[Start of Attachment]

Lemma rosters_step c op c' :
  (∀ net s, co_networks c !! net = Some s → roster_inv net (ns_roster s)) → exec c op = Some c' →
  ∀ net s, co_networks c' !! net = Some s → roster_inv net (ns_roster s).
Proof.
  intros Hok He net s' Hs'. apply (exec_at _ _ _ net) in He. rewrite Hs' in He. remember (Some s') as x eqn:Hx.
  destruct He as [|now name pol creator m0 _ Hn Hm|now s m0 Hs Hm _|now s id _ Hs]; [by apply Hok|injection Hx as <-..].
  - unfold MeshMember_new_coordinator in Hm. destruct (VirtualIp_from_node_id creator) eqn:Hv; [|done]. injection Hm as <-.
    split_and!; cbn; [done|by vm_compute|by vm_compute|]. by constructor.
  - apply push_member_inv; [by apply Hok|]. unfold MeshMember_new_member in Hm.
    destruct (VirtualIp_from_node_id (mm_node_id m0)); [|done]. by injection Hm as <-.
  - destruct (Hok _ _ Hs) as (Hn & [H2 Hv] & HF). destruct (sat_succ _ Hv) as (? & _ & ?).
    split_and!; cbn; [done|lia|lia|].
    rewrite Forall_forall in *. intros m [_ Hm]%list_elem_of_filter. by apply HF.
Qed.

Lemma networks_grow c op c' net : exec c op = Some c' → is_Some (co_networks c !! net) → is_Some (co_networks c' !! net).
Proof. intros He Hs. apply (exec_at _ _ _ net) in He. by destruct He; eauto. Qed.

(** How an operation changes the requests. *)
Inductive req_change c (op : CoordOp) : gmap string JoinRequest → gmap string JoinRequest → Prop :=
| rq_same : req_change c op (co_pending_requests c) (co_resolved_requests c)
| rq_add now rid net id host note :
    op = OpRequest now rid net id host note → is_Some (co_networks c !! net) →
    (String.length note ≤ cc_max_note_len (co_config c))%nat →
    (size (co_pending_requests c) < cc_max_requests (co_config c))%nat →
    req_change c op (<[rid := mkJoinRequest rid net id host now JPending note]> (co_pending_requests c)) (co_resolved_requests c)
| rq_drop rid : req_change c op (delete rid (co_pending_requests c)) (co_resolved_requests c)
| rq_resolve rid r st :
    co_pending_requests c !! rid = Some r → st ≠ JPending →
    req_change c op (delete rid (co_pending_requests c)) (<[rid := set_status r st]> (co_resolved_requests c)).
#[global] Instance grant_json_ref : GrantJson :=
  {| grant_to_vec c := [Npos (encode c)];
     grant_from_slice bs := match bs with [Npos p] => decode p | _ => None end |}.
#[global] Instance grant_json_ref_laws : GrantJsonLaws grant_json_ref.
Proof. split. intros c. apply decode_encode. Qed.

#[global] Instance ed_ref : Ed25519 :=
  {| ed_public sk := sk;
     ed_sign sk m := (λ b, b mod 256) <$> take 64 (sk ++ m ++ replicate 64 0);
     ed_from_bytes _ := Ok tt;
     ed_verify pk m sig :=
       if bool_decide (sig = (λ b, b mod 256) <$> take 64 (pk ++ m ++ replicate 64 0)) then Ok tt
       else Err "signature error"%string |}.
#[global] Instance ed_ref_laws : Ed25519Laws ed_ref.
Proof.
  split; cbn [ed_sign ed_public ed_verify ed_from_bytes ed_ref]; intros; [| |done|by rewrite bool_decide_true].
  - rewrite length_fmap, length_take, !length_app, length_replicate. lia.
  - apply Forall_fmap, Forall_forall. intros b _. apply N.mod_lt. lia.
Qed.

Definition ex_grant : PeeringGrant :=
  mkPeeringGrant "g" (mkMeshNetworkId "a") (mkMeshNetworkId "b") (mkNodeId "n") SourceToTarget 1 50 0 "".

Lemma ex_grant_stored : rtc peer_step (∅, []) (<["g" := ex_grant]> (∅ : Peerings), []).
Proof.
  eapply rtc_l; [by apply (ps_check ∅ [] ex_grant)|].
  eapply rtc_l; [apply (ps_insert ∅ [] ex_grant [])|]. done.
Qed.

Lemma peering_store_spec_witness :
  ex_grant ∈ list_live (<["g" := ex_grant]> ∅) 49 ∧ ex_grant ∉ list_live (<["g" := ex_grant]> ∅) 50.
Proof.
  destruct (peering_store_spec _ _ 49 ex_grant_stored) as (_ & H49 & _).
  destruct (peering_store_spec _ _ 50 ex_grant_stored) as (_ & H50 & _). split.
  - apply H49. split; [done|by vm_compute].
  - intros [_ H]%H50. by vm_compute in H.
Defined.

Lemma grant_signature_binds_witness :
  let registry := pubkey_for (registry_register ∅ (mkMeshNetworkId "a") [7]) in
  PeeringGrantVerifier_verify (HX := hex_ref) (HB := blake3_ref) (λ s, s) registry 10
    (PeeringGrantSigner_sign (HX := hex_ref) (HB := blake3_ref) [7] ex_grant) = Ok tt.
Proof.
  intros registry.
  apply (grant_signature_binds (HX := hex_ref) (HB := blake3_ref) (λ s, s) registry 10 [7] ex_grant ex_grant);
    [reflexivity|done|by vm_compute|done].
Defined.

[End of Attachment]

Reproduce the material above exactly, beginning at its first line and ending with the line that holds "split_and!; cbn; [done|by". Include nothing else.

Lemma rosters_step c op c' :
  (∀ net s, co_networks c !! net = Some s → roster_inv net (ns_roster s)) → exec c op = Some c' →
  ∀ net s, co_networks c' !! net = Some s → roster_inv net (ns_roster s).
Proof.
  intros Hok He net s' Hs'. apply (exec_at _ _ _ net) in He. rewrite Hs' in He. remember (Some s') as x eqn:Hx.
  destruct He as [|now name pol creator m0 _ Hn Hm|now s m0 Hs Hm _|now s id _ Hs]; [by apply Hok|injection Hx as <-..].
  - unfold MeshMember_new_coordinator in Hm. destruct (VirtualIp_from_node_id creator) eqn:Hv; [|done]. injection Hm as <-.
    split_and!; cbn; [done|by vm_compute|by vm_compute|]. by constructor.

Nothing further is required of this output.